Emerging growth company x
If an emerging growth company, indicate by check mark if the registrant
has elected not to use the extended transition period for complying with any new or revised financial accounting standards provided pursuant
to Section 13(a) of the Exchange Act.
| Item 3.02 | Unregistered Sales of Equity Securities. |
The information set forth in Item 8.01 below is incorporated by reference
herein. It is expected that the offer and sale of the securities by the Company (as defined below) will be made in reliance upon an exemption
from registration under the Securities Act of 1933, pursuant to Section 4(a)(2) thereof and/or Regulation D for a sale of securities
in transactions not involving any public offering.
| Item 7.01 |
Regulation FD Disclosure. |
On May 21, 2026, Rigetti Computing, Inc.
(the “Company”) issued a press release announcing the entry by its wholly-owned subsidiary, Rigetti & Co, LLC (“Rigetti
Sub”), into the Letter of Intent (as defined below).

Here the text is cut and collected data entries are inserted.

Lemma TrimRightFunc_snoc (f : ascii -> bool) s (q c : ascii) :
  f q = false -> f c = true ->
  gostrings.TrimRightFunc f (s +:+ String q (String c EmptyString)) = s +:+ String q EmptyString.
Proof.
  intros Hq Hc. induction s as [|a s IH]; simpl.
  - by rewrite Hc, Hq.
  - rewrite IH. by destruct s.
Qed.

Lemma Trim_protobuf_tag body :
  gostrings.Trim (protobuf_tag body) "`"
  = "protobuf:" +:+ String quote body +:+ String quote EmptyString.
Proof.
  unfold gostrings.Trim, protobuf_tag.
  change (gostrings.TrimLeftFunc (Ascii.eqb "`") ("`protobuf:" +:+ String quote body +:+ String quote "`"))
    with (("protobuf:" +:+ String quote body) +:+ String quote "`").
  by rewrite TrimRightFunc_snoc.
Qed.

Lemma span_unquoted_app body rest :
  contains quote body = false ->
  span_unquoted (body +:+ String quote rest) = (body, String quote rest).
Proof.
  induction body as [|c body IH]; intros Hbody; [done|].
  rewrite contains_cons in Hbody. apply orb_false_iff in Hbody as [Hc Hbody].
  simpl. rewrite Hc. by rewrite IH.
Qed.

Lemma FindStringSubmatch_protobuf body rest :
  body ≠ "" -> contains quote body = false ->
  FindStringSubmatch ("protobuf:" +:+ String quote body +:+ String quote rest) = Some body.
Proof.
  intros Hne Hbody.
  assert (match_here ("protobuf:" +:+ String quote body +:+ String quote rest) = Some body)
    as Hhere.
  { unfold match_here.
    change ("protobuf:" +:+ String quote body +:+ String quote rest)
      with (("protobuf:" +:+ String quote EmptyString) +:+ (body +:+ String quote rest)).
    rewrite strip_prefix_app, span_unquoted_app by done. by destruct body. }
  remember ("protobuf:" +:+ String quote body +:+ String quote rest) as s eqn:Hs.
  destruct s; cbn [FindStringSubmatch]; by rewrite Hhere.
Qed.

Lemma Split_none s (sep : ascii) : contains sep s = false -> gostrings.Split s sep = [s].
Proof.
  induction s as [|c s IH]; intros Hs; [done|]. cbn [gostrings.Split].
  rewrite contains_cons in Hs. apply orb_false_iff in Hs as [Hc Hs].
  by rewrite Hc, IH.
Qed.

(** The option loop of [parseProtobufTag] touches the name and the two
    flags only. *)
Lemma tag_options_untouched (parts : list string) (field : ProtoField) :
  let field' :=
    foldl (fun field part =>
             let field :=
               if gostrings.HasPrefix part "name="
               then Build_ProtoField (gostrings.TrimPrefix part "name=")
                      (ProtoField_Type field) (ProtoField_Number field)
                      (ProtoField_Repeated field) (ProtoField_Optional field)
                      (ProtoField_MapKey field) (ProtoField_MapValue field)
                      (ProtoField_Comments field)
               else field in
             let field :=
               if decide (part = "rep")
               then Build_ProtoField (ProtoField_Name field)
                      (ProtoField_Type field) (ProtoField_Number field)
                      true (ProtoField_Optional field)
                      (ProtoField_MapKey field) (ProtoField_MapValue field)
                      (ProtoField_Comments field)
               else field in
             if decide (part = "opt")
             then Build_ProtoField (ProtoField_Name field)
                    (ProtoField_Type field) (ProtoField_Number field)
                    (ProtoField_Repeated field) true
                    (ProtoField_MapKey field) (ProtoField_MapValue field)
                    (ProtoField_Comments field)
             else field)
          field parts in
  ProtoField_Type field' = ProtoField_Type field /\
  ProtoField_Number field' = ProtoField_Number field /\
  ProtoField_MapKey field' = ProtoField_MapKey field /\
  ProtoField_MapValue field' = ProtoField_MapValue field /\
  ProtoField_Comments field' = ProtoField_Comments field.
Proof.
  revert field. induction parts as [|part parts IH]; intros field; [done|].
  cbn [foldl]. cbn zeta in IH.
  match goal with |- context [foldl _ ?f0 parts] => specialize (IH f0) end.
  destruct IH as (-> & -> & -> & -> & ->).
  destruct (gostrings.HasPrefix part "name="); repeat case_decide; done.
Qed.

A copy of the press release is furnished as Exhibit 99.1 to this Current
Report on Form 8-K (this “Current Report”) and is hereby incorporated by reference.
The information included in Item 7.01 of this
Current Report (including Exhibit 99.1 hereto) is being furnished and shall not be deemed “filed” for purposes of Section 18
of the Securities Exchange Act of 1934, as amended (the “Exchange Act”), or otherwise subject to liabilities of that section,
and shall not be deemed incorporated by reference into any filing under the Exchange Act or the Securities Act of 1933, as amended, except
as expressly set forth by specific reference in such filing.
On May 20, 2026, Rigetti Sub entered into
a letter of intent (the “Letter of Intent”) with the U.S. Department of Commerce with respect to a proposed $100 million award
(the “Award”) under the U.S. CHIPS and Science Act over a three-year period to accelerate superconducting quantum computing
research and development. The Letter of Intent contemplates that the Department will be issued shares of the Company’s common stock
in an amount consistent with the total amount of the Award. The implied issuance price for the shares will be the lowest reported closing
price per share on: (i) the date that the first draft of the letter of intent was transmitted from the Department to Rigetti Sub
(May 5, 2026), (ii) the date that the LOI is executed by Rigetti LLC and the Department (May 20, 2026), and (iii) the
date the award is issued, in each case, discounted by fifteen percent (15%). Pursuant to the LOI, the Company and the Department have
agreed to negotiate in good faith to enter into definitive transaction agreements with respect to the Award.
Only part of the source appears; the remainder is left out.